Given records |
════

(* ===== verification/Turn.v ===== *)
(** * Turns, cancellation and history mutation

    Models the turn machinery of [src/src/session_core.rs]: [TurnSignal] (the
    claim that decides whether a turn completed or was cancelled),
    [TurnController] and [ActiveTurn] (the slot of the active turn),
    [SessionCore::begin_turn] and the drop of [SessionTurn], [cancel_with] /
    [cancel_turn], [SessionMutationPermit], the claim protocol of
    [clear_history], and the statuses [request_approval] announces inside a turn.

    These operations run concurrently on several tasks, so each is a sequence of
    atomic steps: a load or compare-exchange of an atomic, a critical section of
    the slot mutex, or one event emission (the router serialises them).  A
    configuration is the shared state and the program counter of every task;
    [sys_step] lets any task take its next step, so every interleaving is a run.
    The steps interleave sequentially consistently: the slot is guarded by a
    mutex, whose critical sections order the accesses of the mutation flag around
    them.  An emission whose handler panics is in the log all the same, and the
    sequence numbers are taken not to run out (they are 64 bits wide), so an
    emission is always one more event of the log. *)

From stdpp Require Import base numbers list strings gmap.
From S2P Require Import Prelude Protocol.

(** ** The claim on a turn's outcome *)

(** [TurnSignal::LIVE], [COMPLETED], [CANCELLED]. *)
Inductive TurnOutcome := SigLive | SigCompleted | SigCancelled.

#[export] Instance TurnOutcome_eq_dec : EqDecision TurnOutcome.
Proof. solve_decision. Defined.

(** [TurnSignal::claim]: a compare-exchange from [LIVE]; claiming the outcome
    already held reports success. *)
Definition claim (current outcome : TurnOutcome) : TurnOutcome * bool :=
  if decide (current = SigLive) then (outcome, true)
  else (current, bool_decide (current = outcome)).

Definition is_cancelled (current : TurnOutcome) : bool := bool_decide (current = SigCancelled).

(** ** Shared state *)

(** Signals are heap objects ([Arc<TurnSignal>]); the slot compares them by
    identity.  [sh_trace] is the log of the events emitted so far. *)
Record Shared := mkShared {
  sh_active : option nat;
  sh_signals : gmap nat TurnOutcome;
  sh_next : nat;
  sh_mutation : bool;
  sh_lifecycle : bool;
  sh_trace : list SessionEvent;
}.

Definition signal_of (sh : Shared) (sig : nat) : TurnOutcome :=
  default SigLive (sh_signals sh !! sig).

Definition set_active (sh : Shared) (a : option nat) : Shared :=
  mkShared a (sh_signals sh) (sh_next sh) (sh_mutation sh) (sh_lifecycle sh) (sh_trace sh).
Definition set_signal (sh : Shared) (sig : nat) (o : TurnOutcome) : Shared :=
  mkShared (sh_active sh) (<[sig := o]> (sh_signals sh)) (sh_next sh) (sh_mutation sh)
    (sh_lifecycle sh) (sh_trace sh).
Definition set_mutation (sh : Shared) (b : bool) : Shared :=
  mkShared (sh_active sh) (sh_signals sh) (sh_next sh) b (sh_lifecycle sh) (sh_trace sh).
Definition set_lifecycle (sh : Shared) (b : bool) : Shared :=
  mkShared (sh_active sh) (sh_signals sh) (sh_next sh) (sh_mutation sh) b (sh_trace sh).
Definition log_event (sh : Shared) (e : SessionEvent) : Shared :=
  mkShared (sh_active sh) (sh_signals sh) (sh_next sh) (sh_mutation sh) (sh_lifecycle sh)
    (sh_trace sh ++ [e]).

(** [TurnController::begin], one critical section of the slot. *)
Definition controller_begin (sh : Shared) : option (Shared * nat) :=
  match sh_active sh with
  | Some _ => None
  | None =>
      let sig := sh_next sh in
      Some (mkShared (Some sig) (<[sig := SigLive]> (sh_signals sh)) (S sig) (sh_mutation sh)
              (sh_lifecycle sh) (sh_trace sh), sig)
  end.

(** [impl Drop for ActiveTurn]: clears the slot only if it holds this signal. *)
Definition active_turn_drop (sh : Shared) (sig : nat) : Shared :=
  if decide (sh_active sh = Some sig) then set_active sh None else sh.

(** [SessionMutationPermit::acquire], and its drop. *)
Definition permit_acquire (sh : Shared) : option Shared :=
  if sh_mutation sh then None else Some (set_mutation sh true).
Definition permit_drop (sh : Shared) : Shared := set_mutation sh false.

(** ** Program counters *)

Inductive Pc :=
  (* [begin_turn], the turn, and the drop of its [SessionTurn] *)
  | TStart
  | TChecked
  | TClaimed (sig : nat)
  | TRelease (sig : nat)
  | TAdmitted (sig : nat)
  | TRunning (sig : nat)
  (* inside [request_approval], after [WaitingForApproval] *)
  | TWaiting (sig : nat)
  | TDropping (sig : nat) (completed : option bool)
  | TEmit (sig : nat) (completed : option bool) (status : TurnStatus)
  | TUnslot (sig : nat)
  | TBusy
  | TDone
  (* [clear_history] *)
  | CStart
  | CPermit
  | CLifecycle
  | CLocked
  | CMutating
  | CUnlock (busy : bool)
  | CRelease (busy : bool)
  | CBusy
  | CDone
  (* [cancel_turn] *)
  | XStart
  | XGot (sig : nat)
  | XRead (sig : nat) (already : bool)
  | XClaimed (sig : nat) (already : bool)
  | XNotify (sig : nat)
  | XDone (accepted : bool)
  (* any other task that emits events of the session *)
  | EOther.
Lemma accounted_cancel_all b c by_ :
  accounted b c → accounted (cancel_all b by_).1 (c ++ (cancel_all b by_).2).
Proof.
  intros Ha. pose proof (λ id r, lookup_sent_cancel_all b c by_ id r Ha) as Hs.
  pose proof (λ r, elem_of_cancel_all b c by_ r Ha) as Hc.
  pose proof (NoDup_cancel_all b c by_ Ha) as Hnd.
  set (b' := (cancel_all b by_).1) in *. set (l := (cancel_all b by_).2) in *.
  assert (ab_pending b' = ∅ ∧ ab_unemitted b' = ∅ ∧ ab_next_id b' = ab_next_id b) as (Hp&Hu&Hn)
    by done. destruct Ha.
  split; rewrite ?Hp, ?Hu, ?Hn; try done.
  - intros id. unfold issued. rewrite Hn. fold (issued b id). rewrite acc_issued0, lookup_empty.
    split.
    + intros [[q Hq]|[r Hr]]; right.
      * exists (mkResolution id (ar_tool q) Deny by_). apply Hs. left. split; [|done].
        apply elem_of_denials. simpl. eauto.
      * exists r. apply Hs. by right.
    + intros [[? [=]]|[r [[(q&Hq&_)%elem_of_denials <-]|Hr]%Hs]]; eauto.
  - intros id. rewrite lookup_empty. by intros [? [=]].
  - intros id r [[_ ?]|?]%Hs; eauto.
  - intros id r. rewrite Hs, lookup_empty, elem_of_app, Hc. split.
    + intros [[[??]|Hr] _]; [naive_solver|].
      pose proof (acc_sent_id0 _ _ Hr) as Hid. split; [|done].
      destruct (ab_unemitted b !! id) as [u|] eqn:E; [|left; naive_solver].
      pose proof (acc_unemitted_sent0 _ _ E). simplify_eq. auto.
    + intros [[Hr|[Hr|Hr]] Hid]; split; try done; [right; naive_solver|naive_solver|].
      right. subst. eauto.
  - rewrite fmap_app. apply NoDup_app. split; [done|]. split; [|done].
    intros x (r&->&Hr)%list_elem_of_fmap (u&He&Hu')%list_elem_of_fmap.
    destruct (proj2 (acc_claimed0 _ r) (conj Hr eq_refl)) as [Hsent Hno].
    apply Hc in Hu' as [(q&Hq&_)%elem_of_denials|Hu']; rewrite <- He in *; [|congruence].
    rewrite acc_disjoint0 in Hsent; naive_solver.
Qed.

Lemma accounted_op b c op :
  accounted b c → accounted (broker_op b op).1 (c ++ (broker_op b op).2).
Proof.
  intros Ha. destruct op as [r|id d p|id by_ caps d|id|by_|o a]; simpl; rewrite ?app_nil_r.
  - by apply accounted_register.
  - by apply accounted_update_deadline.
  - by apply accounted_resolve.
  - by apply (accounted_take b c id).
  - by apply accounted_cancel_all.
  - by destruct Ha; split.
Qed.

Lemma accounted_run b c ops :
  accounted b c → accounted (broker_run b ops).1 (c ++ (broker_run b ops).2).
Proof.
  revert b c. induction ops as [|op ops IH]; intros b c Ha; simpl; [by rewrite app_nil_r|].
  pose proof (accounted_op b c op Ha) as H1. destruct (broker_op b op) as [b1 c1]; simpl in *.
  specialize (IH _ _ H1). destruct (broker_run b1 ops) as [b2 c2]; simpl in *. by rewrite app_assoc.
Qed.

(** ** Decisions are final and claimed once *)

Lemma answered_not_pending b c id r :
  accounted b c → ab_sent b !! id = Some r → ab_pending b !! id = None.
Proof.
  intros [] Hs. destruct (ab_pending b !! id) eqn:E; [|done]. rewrite acc_disjoint0 in Hs; eauto; done.
Qed.

Lemma sent_stable_op b c op id r :
  accounted b c → ab_sent b !! id = Some r → ab_sent (broker_op b op).1 !! id = Some r.
Proof.
  intros Ha Hs. pose proof (answered_not_pending b c id r Ha Hs) as Hp.
  destruct op as [q|id' d p|id' by_ caps d|id'|by_|o a]; simpl; try done.
  - unfold register. by case_match.
  - unfold update_deadline. by repeat case_match.
  - unfold resolve. repeat case_match; try done. simpl.
    rewrite lookup_insert_ne; [done|]. intros ->. congruence.
  - apply (lookup_sent_cancel_all b c by_ id r Ha). by right.
Qed.

Lemma sent_stable_run b c ops id r :
  accounted b c → ab_sent b !! id = Some r → ab_sent (broker_run b ops).1 !! id = Some r.
Proof.
  revert b c. induction ops as [|op ops IH]; intros b c Ha Hs; simpl; [done|].
  pose proof (accounted_op b c op Ha) as H1. pose proof (sent_stable_op b c op id r Ha Hs) as H2.
  destruct (broker_op b op) as [b1 c1]; simpl in *.
  specialize (IH _ _ H1 H2). by destruct (broker_run b1 ops).
Qed.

════

Exercise details | Your task is to transcribe, with no changes, only the lines of the listing above that lie between the line holding "- intros id. rewrite" and the line holding "(** ** Decisions", inclusive.

Output for this exercise |
  - intros id. rewrite lookup_empty. by intros [? [=]].
  - intros id r [[_ ?]|?]%Hs; eauto.
  - intros id r. rewrite Hs, lookup_empty, elem_of_app, Hc. split.
    + intros [[[??]|Hr] _]; [naive_solver|].
      pose proof (acc_sent_id0 _ _ Hr) as Hid. split; [|done].
      destruct (ab_unemitted b !! id) as [u|] eqn:E; [|left; naive_solver].
      pose proof (acc_unemitted_sent0 _ _ E). simplify_eq. auto.
    + intros [[Hr|[Hr|Hr]] Hid]; split; try done; [right; naive_solver|naive_solver|].
      right. subst. eauto.
  - rewrite fmap_app. apply NoDup_app. split; [done|]. split; [|done].
    intros x (r&->&Hr)%list_elem_of_fmap (u&He&Hu')%list_elem_of_fmap.
    destruct (proj2 (acc_claimed0 _ r) (conj Hr eq_refl)) as [Hsent Hno].
    apply Hc in Hu' as [(q&Hq&_)%elem_of_denials|Hu']; rewrite <- He in *; [|congruence].
    rewrite acc_disjoint0 in Hsent; naive_solver.
Qed.

Lemma accounted_op b c op :
  accounted b c → accounted (broker_op b op).1 (c ++ (broker_op b op).2).
Proof.
  intros Ha. destruct op as [r|id d p|id by_ caps d|id|by_|o a]; simpl; rewrite ?app_nil_r.
  - by apply accounted_register.
  - by apply accounted_update_deadline.
  - by apply accounted_resolve.
  - by apply (accounted_take b c id).
  - by apply accounted_cancel_all.
  - by destruct Ha; split.
Qed.

Lemma accounted_run b c ops :
  accounted b c → accounted (broker_run b ops).1 (c ++ (broker_run b ops).2).
Proof.
  revert b c. induction ops as [|op ops IH]; intros b c Ha; simpl; [by rewrite app_nil_r|].
  pose proof (accounted_op b c op Ha) as H1. destruct (broker_op b op) as [b1 c1]; simpl in *.
  specialize (IH _ _ H1). destruct (broker_run b1 ops) as [b2 c2]; simpl in *. by rewrite app_assoc.
Qed.

(** ** Decisions are final and claimed once *)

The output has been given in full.